I think it also depends on what the lessons are. Some of the vocab is relatively straight forward in both readings and meanings (十六 for example as you have learned these kanji and their readings by the time you see them) so that will take up less brain power than something that doesn’t. Also, radicals only have one thing to memorize/learn, while vocab and kanji each have two.
If you power through all lessons as soon as they show up, you’ll probably remember less stuff, so you’ll have to re-learn it when you do the reviews and get them wrong, which is sort of the same to just doing the lessons later, so there really isn’t much of a difference.
I’ve been finding out that trusting my memory and doing as many lessons as possible at once has been more helpful, as I can then “digest” things in my natural rhythm in the reviews as I get them wrong. Like, I do the 17 kanji lessons at once, I miss 5 on the first round of reviews, miss one or two on the second round, but in the end it works out anyway and takes less time as if I had tried to wait.
But I’m speaking from level 7 so idk how things will be later on
No. I don’t use any reorder scripts, either for lessons or reviews. I just do all reviews as they appear in batches throughout the day. Same for lessons until they both hit 0.
This is the key thing. It all depends on what those lessons are, and how hard you find them.
I do large batches of lessons for as long as there are few exceptional readings or difficult concepts to memorize. Once I reach a certain amount, I’ll wrap up the session and come back and do more later, the next hour to spread out the reviews.
That’s it basically.
But, then again, I knew a lot of vocab from before WK. So, obviously, that = less to truly learn and memorize in one session, compared to if everything is new to you.
So, if you have a good foundation to build on, then it’s definitely possible to go fast.

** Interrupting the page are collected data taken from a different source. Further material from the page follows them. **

(** * webchanges.handler: job execution state and report filtering

    A shallow embedding of [src/webchanges/handler.py].  Python objects live
    in a heap addressed by location, so that identity ([is]) and aliasing of
    dictionaries and lists are visible; methods are computations in a state
    and exception monad over the interpreter state [World]. *)

From Stdlib Require Import ZArith QArith String List Bool Lia.
From Stdlib Require Import Strings.Byte.
From stdpp Require Import base option list strings gmap.

Local Open Scope Z_scope.
Local Open Scope string_scope.

(** ** Values *)

(** Instances of Python's [Exception]; [isinstance] looks at the class. *)
Inductive ExceptionClass :=
| NotModifiedError
| CalledProcessError
| FileNotFoundError
| AttributeError
| KeyError
| OtherException (name : string).

Record Exception := { exc_class : ExceptionClass; exc_args : string }.

Definition isinstance_NotModifiedError (e : Exception) : bool :=
  match exc_class e with NotModifiedError => true | _ => false end.

(** [str | bytes] *)
Inductive Data :=
| Str (s : string)
| Bytes (b : list byte).

#[global] Instance byte_eq_decision : EqDecision byte := Byte.byte_eq_dec.

#[global] Instance Data_eq_decision : EqDecision Data.
Proof. solve_decision. Defined.

(** [bool | str], the type of [error_ignored]. *)
Inductive BoolOrStr :=
| IsBool (b : bool)
| IsStr (s : string).

(** Python truth value testing. *)
Definition truthy_str (s : string) : bool :=
  match s with EmptyString => false | _ => true end.

Definition truthy_Data (d : Data) : bool :=
  match d with
  | Str s => truthy_str s
  | Bytes [] => false
  | Bytes _ => true
  end.

Definition truthy_BoolOrStr (v : BoolOrStr) : bool :=
  match v with IsBool b => b | IsStr s => truthy_str s end.

Definition truthy_option {A} (o : option A) : bool :=
  match o with Some _ => true | None => false end.

(** [class Snapshot(NamedTuple)].  Timestamps are floats in the source; they
    are only stored and copied, and are rationals here. *)
Record Snapshot := {
  data : Data;
  timestamp : Q;
  snap_tries : Z;
  etag : string;
  mime_type : string
}.

(** Addresses of objects. *)
Abbreviation loc := nat.
Definition SsdbStorage := string.
Definition ZoneInfo := string.
Definition Directives := list (string * string).

(** The attributes of a job that the handler reads. *)
Record Job := {
  index_number : Z;
  compared_versions : option Z;
  job_filter : Directives;
  job_diff_filter : Directives;
  job_differ : option Directives;
  is_markdown : bool
}.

But, it’s not something I recommend for beginners. People do burn out from WK and it’s best to not push yourself too much, for too long. This isn’t a sprint, but a marathon!
So you should aim for a good balance between WK and the rest of your IRL obligations and circumstances. And that balance is individual.
If as ekg, you know most of the vocabulary, wanikani is mostly just associating kanji with meaning and readings you already know, so probably you can deal with it much better than a beginner. I had almost no vocabulary in japanese when I started si it’d have been pretty hard to try and do all lessons at once and try to remember them.
But that’s very personal, you have to figure out if you can deal with the workload or not. Many people burn out, so be careful.
Yes, absolute beginners have to take it easy. I didn’t learn everything at once when I started, many years ago.
And I certainly didn’t know all vocab that WK taught. Just a lot of them. Especially in the beginning, while later levels it’s mostly been new stuff for me.
But, by then, you know so much that the readings seems natural and it’s just easier to learn the kanji, even as they get more complex and more specific.
It’s a bit hard to explain, until you get to the lv 50s. But, essentially, you’ve mastered how to learn kanji by then. That’s part of the appeal for me with WK.
then i stand corrected, and i’m seriously impressed. ^^
I love when I know words from “before Wanikani”. But now in the 20s there is not very much I know from before. In the first 10 that was a lot more, well, pleasant
I think the key point is portioning out the lessons and reviews in chunks that are manageable. I keep seeing people posting review sessions with over a hundred reviews. I seldom do more than 30 if I can help it. Your concentration vanes after that I feel. Even just taking a 15 minute break, helps a lot.
And keeping to the SRS as slavishly as possible. So, no moving about the intervals by scheduling when to do reviews. Not sure the impact of this on my accuracy, it’s just what I do. But it makes sense to me, especially for the Apprentice intervals.
Yes, the first lessons are sometimes very simple (like numbers, days and months), so you can do more lessons and those reviews are more easy.
I do fear falling for that trap, once it gets a bit harder, and those come back. But I’ll deal with it then, first I have to make sure I can pay for the subscription
okay, so you don’t do 70 lessons in a row, but spread them out over several hours?
do you end up with reviews distributed more or less evenly over the week, or do they still kind of lump up together?
and yeah, i find those intervals important. in particular the first two reviews after 4 and 8 hours have a huge impact on how well i remember what i learned. if i know i’ll be busy at the 4 hour interval, i don’t do lessons.
Yeah. But, that means bumbs in review intensity for sure. But also days of downtime from both doing as many reviews + having no lessons. So, there is time to do other stuff.
It all comes down to what numbers of reviews you feel overwhelmed by, as in the daily count.
Doing a fixed number of lessons means a much more steady review flow.
It’s really about which you like or prefer.